-- Opening Marker --

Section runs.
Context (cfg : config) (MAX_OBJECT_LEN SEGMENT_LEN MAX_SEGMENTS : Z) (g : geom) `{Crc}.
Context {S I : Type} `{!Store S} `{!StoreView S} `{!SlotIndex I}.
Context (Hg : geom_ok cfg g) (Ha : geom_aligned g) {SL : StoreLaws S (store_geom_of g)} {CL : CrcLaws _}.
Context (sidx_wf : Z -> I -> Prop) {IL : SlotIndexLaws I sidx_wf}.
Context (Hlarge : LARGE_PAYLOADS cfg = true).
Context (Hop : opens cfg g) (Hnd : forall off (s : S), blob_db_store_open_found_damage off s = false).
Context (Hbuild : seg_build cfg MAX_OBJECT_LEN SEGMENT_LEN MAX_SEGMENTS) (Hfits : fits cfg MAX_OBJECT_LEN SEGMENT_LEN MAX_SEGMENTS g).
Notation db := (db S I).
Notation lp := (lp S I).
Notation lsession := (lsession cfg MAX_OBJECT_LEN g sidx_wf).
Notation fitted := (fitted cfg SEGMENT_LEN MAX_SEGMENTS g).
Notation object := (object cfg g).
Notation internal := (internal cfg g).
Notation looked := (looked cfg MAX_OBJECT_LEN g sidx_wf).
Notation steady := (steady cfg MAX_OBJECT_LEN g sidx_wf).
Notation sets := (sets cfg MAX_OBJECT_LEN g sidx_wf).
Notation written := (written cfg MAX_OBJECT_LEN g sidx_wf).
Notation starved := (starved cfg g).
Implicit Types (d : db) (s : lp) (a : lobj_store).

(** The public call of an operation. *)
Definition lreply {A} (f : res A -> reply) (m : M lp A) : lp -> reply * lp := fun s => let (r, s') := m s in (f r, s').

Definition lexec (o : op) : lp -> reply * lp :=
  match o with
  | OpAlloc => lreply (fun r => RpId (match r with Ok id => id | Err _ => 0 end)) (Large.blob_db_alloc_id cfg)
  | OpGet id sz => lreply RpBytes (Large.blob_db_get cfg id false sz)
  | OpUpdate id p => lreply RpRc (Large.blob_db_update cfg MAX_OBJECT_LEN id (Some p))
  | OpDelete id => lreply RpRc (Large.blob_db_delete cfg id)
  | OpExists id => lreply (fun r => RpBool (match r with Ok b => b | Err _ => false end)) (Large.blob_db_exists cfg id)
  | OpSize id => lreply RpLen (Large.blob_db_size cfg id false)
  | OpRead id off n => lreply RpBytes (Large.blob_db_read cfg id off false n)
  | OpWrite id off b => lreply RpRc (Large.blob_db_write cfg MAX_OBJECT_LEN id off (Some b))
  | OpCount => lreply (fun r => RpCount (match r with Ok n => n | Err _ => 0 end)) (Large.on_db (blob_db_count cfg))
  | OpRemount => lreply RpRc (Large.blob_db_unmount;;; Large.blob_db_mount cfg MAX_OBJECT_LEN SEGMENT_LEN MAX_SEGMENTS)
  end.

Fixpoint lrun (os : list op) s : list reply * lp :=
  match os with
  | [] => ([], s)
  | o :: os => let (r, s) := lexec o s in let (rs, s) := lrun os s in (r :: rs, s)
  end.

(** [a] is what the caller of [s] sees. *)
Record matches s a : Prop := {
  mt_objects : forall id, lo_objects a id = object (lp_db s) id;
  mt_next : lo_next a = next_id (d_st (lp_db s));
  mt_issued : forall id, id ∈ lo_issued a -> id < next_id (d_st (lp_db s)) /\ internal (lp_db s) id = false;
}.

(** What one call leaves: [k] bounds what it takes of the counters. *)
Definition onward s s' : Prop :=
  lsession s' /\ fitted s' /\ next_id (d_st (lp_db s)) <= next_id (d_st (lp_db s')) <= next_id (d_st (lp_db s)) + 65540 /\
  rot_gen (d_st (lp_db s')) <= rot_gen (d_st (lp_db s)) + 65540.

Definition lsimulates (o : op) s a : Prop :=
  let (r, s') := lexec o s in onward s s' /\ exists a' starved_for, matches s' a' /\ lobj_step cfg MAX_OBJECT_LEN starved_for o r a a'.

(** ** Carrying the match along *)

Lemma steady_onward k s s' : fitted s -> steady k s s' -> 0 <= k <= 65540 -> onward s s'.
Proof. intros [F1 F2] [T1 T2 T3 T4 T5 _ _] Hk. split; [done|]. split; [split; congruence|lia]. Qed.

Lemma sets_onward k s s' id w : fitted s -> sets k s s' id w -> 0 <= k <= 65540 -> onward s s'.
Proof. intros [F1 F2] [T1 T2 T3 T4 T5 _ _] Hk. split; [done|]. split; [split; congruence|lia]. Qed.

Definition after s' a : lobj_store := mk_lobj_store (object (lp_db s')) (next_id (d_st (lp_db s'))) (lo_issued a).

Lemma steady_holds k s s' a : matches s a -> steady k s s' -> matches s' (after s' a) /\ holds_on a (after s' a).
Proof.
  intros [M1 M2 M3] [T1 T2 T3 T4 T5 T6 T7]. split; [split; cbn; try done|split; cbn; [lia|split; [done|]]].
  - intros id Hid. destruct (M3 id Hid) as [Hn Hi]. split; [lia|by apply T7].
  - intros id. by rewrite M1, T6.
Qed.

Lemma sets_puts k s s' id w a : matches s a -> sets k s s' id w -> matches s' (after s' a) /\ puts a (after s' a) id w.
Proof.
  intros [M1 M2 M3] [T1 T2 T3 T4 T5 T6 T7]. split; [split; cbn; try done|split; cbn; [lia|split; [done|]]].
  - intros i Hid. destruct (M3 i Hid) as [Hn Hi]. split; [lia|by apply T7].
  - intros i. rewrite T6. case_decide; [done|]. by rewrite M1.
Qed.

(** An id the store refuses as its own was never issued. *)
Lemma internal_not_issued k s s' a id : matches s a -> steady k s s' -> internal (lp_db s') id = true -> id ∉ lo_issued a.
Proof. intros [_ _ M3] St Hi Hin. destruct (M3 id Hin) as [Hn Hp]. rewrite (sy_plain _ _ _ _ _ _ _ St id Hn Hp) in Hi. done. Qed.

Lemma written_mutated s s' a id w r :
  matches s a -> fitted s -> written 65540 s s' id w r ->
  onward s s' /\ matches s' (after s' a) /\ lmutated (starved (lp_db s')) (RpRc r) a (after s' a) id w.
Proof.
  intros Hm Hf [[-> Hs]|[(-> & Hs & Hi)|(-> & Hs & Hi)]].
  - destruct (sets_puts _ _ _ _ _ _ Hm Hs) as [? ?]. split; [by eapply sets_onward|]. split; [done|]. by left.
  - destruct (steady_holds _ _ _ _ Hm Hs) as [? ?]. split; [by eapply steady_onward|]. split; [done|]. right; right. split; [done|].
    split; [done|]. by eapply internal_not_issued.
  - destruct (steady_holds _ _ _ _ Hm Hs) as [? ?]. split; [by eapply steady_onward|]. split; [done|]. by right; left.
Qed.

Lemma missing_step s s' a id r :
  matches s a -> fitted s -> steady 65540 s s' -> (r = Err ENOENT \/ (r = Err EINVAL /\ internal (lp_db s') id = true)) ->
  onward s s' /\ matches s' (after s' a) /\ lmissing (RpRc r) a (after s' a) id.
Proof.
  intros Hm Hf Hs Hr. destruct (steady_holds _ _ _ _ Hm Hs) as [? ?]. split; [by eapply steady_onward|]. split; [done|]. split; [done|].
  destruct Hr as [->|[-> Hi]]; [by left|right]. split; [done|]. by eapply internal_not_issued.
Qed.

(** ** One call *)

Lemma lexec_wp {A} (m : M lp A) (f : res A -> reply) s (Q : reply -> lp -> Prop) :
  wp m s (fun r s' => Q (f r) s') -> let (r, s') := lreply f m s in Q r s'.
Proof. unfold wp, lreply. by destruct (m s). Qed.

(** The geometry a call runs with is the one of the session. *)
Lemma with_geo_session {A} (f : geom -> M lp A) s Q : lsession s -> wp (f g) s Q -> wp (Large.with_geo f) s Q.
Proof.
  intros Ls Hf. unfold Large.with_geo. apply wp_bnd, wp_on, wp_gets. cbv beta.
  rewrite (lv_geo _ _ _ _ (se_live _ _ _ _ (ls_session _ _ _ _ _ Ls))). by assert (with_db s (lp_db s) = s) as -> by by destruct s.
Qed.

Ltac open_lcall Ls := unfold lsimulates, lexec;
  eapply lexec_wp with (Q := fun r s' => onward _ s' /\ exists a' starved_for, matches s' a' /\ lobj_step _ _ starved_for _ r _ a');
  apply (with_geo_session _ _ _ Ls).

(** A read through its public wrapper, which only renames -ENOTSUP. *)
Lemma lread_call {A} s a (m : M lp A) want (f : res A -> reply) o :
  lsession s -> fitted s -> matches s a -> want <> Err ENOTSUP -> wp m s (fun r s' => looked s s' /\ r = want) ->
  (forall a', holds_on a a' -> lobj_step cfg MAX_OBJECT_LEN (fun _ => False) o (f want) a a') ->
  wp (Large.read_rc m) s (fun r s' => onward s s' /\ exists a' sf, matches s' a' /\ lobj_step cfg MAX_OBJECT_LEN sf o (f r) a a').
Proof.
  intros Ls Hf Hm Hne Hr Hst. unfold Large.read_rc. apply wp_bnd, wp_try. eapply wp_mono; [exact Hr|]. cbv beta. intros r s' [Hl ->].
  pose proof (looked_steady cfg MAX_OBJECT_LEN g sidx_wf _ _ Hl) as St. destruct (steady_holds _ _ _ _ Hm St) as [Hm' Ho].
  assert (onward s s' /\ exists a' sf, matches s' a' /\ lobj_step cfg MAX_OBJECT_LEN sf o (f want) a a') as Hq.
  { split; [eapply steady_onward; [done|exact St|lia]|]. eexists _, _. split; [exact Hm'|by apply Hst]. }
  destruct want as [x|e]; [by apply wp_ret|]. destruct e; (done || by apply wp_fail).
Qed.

-- Closing Marker --

**ABOUT THIS TASK**.
Your answer must be the lines from the first line of the records through the line containing "off (Some b))", copied exactly.

**ANSWER**.
Section runs.
Context (cfg : config) (MAX_OBJECT_LEN SEGMENT_LEN MAX_SEGMENTS : Z) (g : geom) `{Crc}.
Context {S I : Type} `{!Store S} `{!StoreView S} `{!SlotIndex I}.
Context (Hg : geom_ok cfg g) (Ha : geom_aligned g) {SL : StoreLaws S (store_geom_of g)} {CL : CrcLaws _}.
Context (sidx_wf : Z -> I -> Prop) {IL : SlotIndexLaws I sidx_wf}.
Context (Hlarge : LARGE_PAYLOADS cfg = true).
Context (Hop : opens cfg g) (Hnd : forall off (s : S), blob_db_store_open_found_damage off s = false).
Context (Hbuild : seg_build cfg MAX_OBJECT_LEN SEGMENT_LEN MAX_SEGMENTS) (Hfits : fits cfg MAX_OBJECT_LEN SEGMENT_LEN MAX_SEGMENTS g).
Notation db := (db S I).
Notation lp := (lp S I).
Notation lsession := (lsession cfg MAX_OBJECT_LEN g sidx_wf).
Notation fitted := (fitted cfg SEGMENT_LEN MAX_SEGMENTS g).
Notation object := (object cfg g).
Notation internal := (internal cfg g).
Notation looked := (looked cfg MAX_OBJECT_LEN g sidx_wf).
Notation steady := (steady cfg MAX_OBJECT_LEN g sidx_wf).
Notation sets := (sets cfg MAX_OBJECT_LEN g sidx_wf).
Notation written := (written cfg MAX_OBJECT_LEN g sidx_wf).
Notation starved := (starved cfg g).
Implicit Types (d : db) (s : lp) (a : lobj_store).

(** The public call of an operation. *)
Definition lreply {A} (f : res A -> reply) (m : M lp A) : lp -> reply * lp := fun s => let (r, s') := m s in (f r, s').

Definition lexec (o : op) : lp -> reply * lp :=
  match o with
  | OpAlloc => lreply (fun r => RpId (match r with Ok id => id | Err _ => 0 end)) (Large.blob_db_alloc_id cfg)
  | OpGet id sz => lreply RpBytes (Large.blob_db_get cfg id false sz)
  | OpUpdate id p => lreply RpRc (Large.blob_db_update cfg MAX_OBJECT_LEN id (Some p))
  | OpDelete id => lreply RpRc (Large.blob_db_delete cfg id)
  | OpExists id => lreply (fun r => RpBool (match r with Ok b => b | Err _ => false end)) (Large.blob_db_exists cfg id)
  | OpSize id => lreply RpLen (Large.blob_db_size cfg id false)
  | OpRead id off n => lreply RpBytes (Large.blob_db_read cfg id off false n)
  | OpWrite id off b => lreply RpRc (Large.blob_db_write cfg MAX_OBJECT_LEN id off (Some b))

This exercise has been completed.